TASK BRIEF: Return all the lines below, exactly as they read.

(Stored data)
Segment Open

(* ===== verification/Json.v ===== *)
(** JSON values as the program reads them (the accessors of
    [serde_json::Value] it uses).  Parsing and printing belong to
    [serde_json] and are parameters of the files that use them. *)

From S2P Require Import Prelude Text Float Partition.
Open Scope string_scope.
Open Scope Z_scope.

Inductive Json :=
| JNull
| JBool (b : bool)
| JInt (z : Z)
| JFloat (f : f64)
| JStr (s : string)
| JArr (items : list Json)
| JObj (fields : list (string * Json)).

Definition as_object (j : Json) : option (list (string * Json)) :=
  match j with JObj fields => Some fields | _ => None end.
Definition as_array (j : Json) : option (list Json) :=
  match j with JArr items => Some items | _ => None end.
Definition as_str (j : Json) : option string :=
  match j with JStr s => Some s | _ => None end.
Definition as_u64 (j : Json) : option Z :=
  match j with JInt z => within 0 u64_max (Some z) | _ => None end.
Definition as_f64 (j : Json) : option f64 :=
  match j with JInt z => Some (f64_of_Z z) | JFloat f => Some f | _ => None end.

Definition field (name : string) (fields : list (string * Json)) : option Json :=
  snd <$> List.find (fun kv => String.eqb (fst kv) name) fields.
Definition get (name : string) (j : Json) : option Json := as_object j ≫= field name.

(** Every item as a string, or nothing. *)
Fixpoint all_strings (items : list Json) : option (list string) :=
  match items with
  | [] => Some []
  | j :: rest => s ← as_str j; l ← all_strings rest; Some (s :: l)
  end.

Definition non_empty (s : string) : bool := negb (String.eqb s "").

Lemma opt_filter_some {A} (p : A -> bool) o a : opt_filter p o = Some a -> o = Some a /\ p a = true.
Proof. destruct o as [x|]; simpl; [|done]. destruct (p x) eqn:E; [|done]. by intros [= <-]. Qed.

Lemma all_strings_map l : all_strings (List.map JStr l) = Some l.
Proof. induction l as [|s l IH]; [done|]. simpl. by rewrite IH. Qed.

Segment Closed

RESPONSE AREA:
(* ===== verification/Json.v ===== *)
(** JSON values as the program reads them (the accessors of
    [serde_json::Value] it uses).  Parsing and printing belong to
    [serde_json] and are parameters of the files that use them. *)

From S2P Require Import Prelude Text Float Partition.
Open Scope string_scope.
Open Scope Z_scope.

Inductive Json :=
| JNull
| JBool (b : bool)
| JInt (z : Z)
| JFloat (f : f64)
| JStr (s : string)
| JArr (items : list Json)
| JObj (fields : list (string * Json)).

Definition as_object (j : Json) : option (list (string * Json)) :=
  match j with JObj fields => Some fields | _ => None end.
Definition as_array (j : Json) : option (list Json) :=
  match j with JArr items => Some items | _ => None end.
Definition as_str (j : Json) : option string :=
  match j with JStr s => Some s | _ => None end.
Definition as_u64 (j : Json) : option Z :=
  match j with JInt z => within 0 u64_max (Some z) | _ => None end.
Definition as_f64 (j : Json) : option f64 :=
  match j with JInt z => Some (f64_of_Z z) | JFloat f => Some f | _ => None end.

Definition field (name : string) (fields : list (string * Json)) : option Json :=
  snd <$> List.find (fun kv => String.eqb (fst kv) name) fields.
Definition get (name : string) (j : Json) : option Json := as_object j ≫= field name.

(** Every item as a string, or nothing. *)
Fixpoint all_strings (items : list Json) : option (list string) :=
  match items with
  | [] => Some []
  | j :: rest => s ← as_str j; l ← all_strings rest; Some (s :: l)
  end.

Definition non_empty (s : string) : bool := negb (String.eqb s "").

Lemma opt_filter_some {A} (p : A -> bool) o a : opt_filter p o = Some a -> o = Some a /\ p a = true.
Proof. destruct o as [x|]; simpl; [|done]. destruct (p x) eqn:E; [|done]. by intros [= <-]. Qed.

Lemma all_strings_map l : all_strings (List.map JStr l) = Some l.
Proof. induction l as [|s l IH]; [done|]. simpl. by rewrite IH. Qed.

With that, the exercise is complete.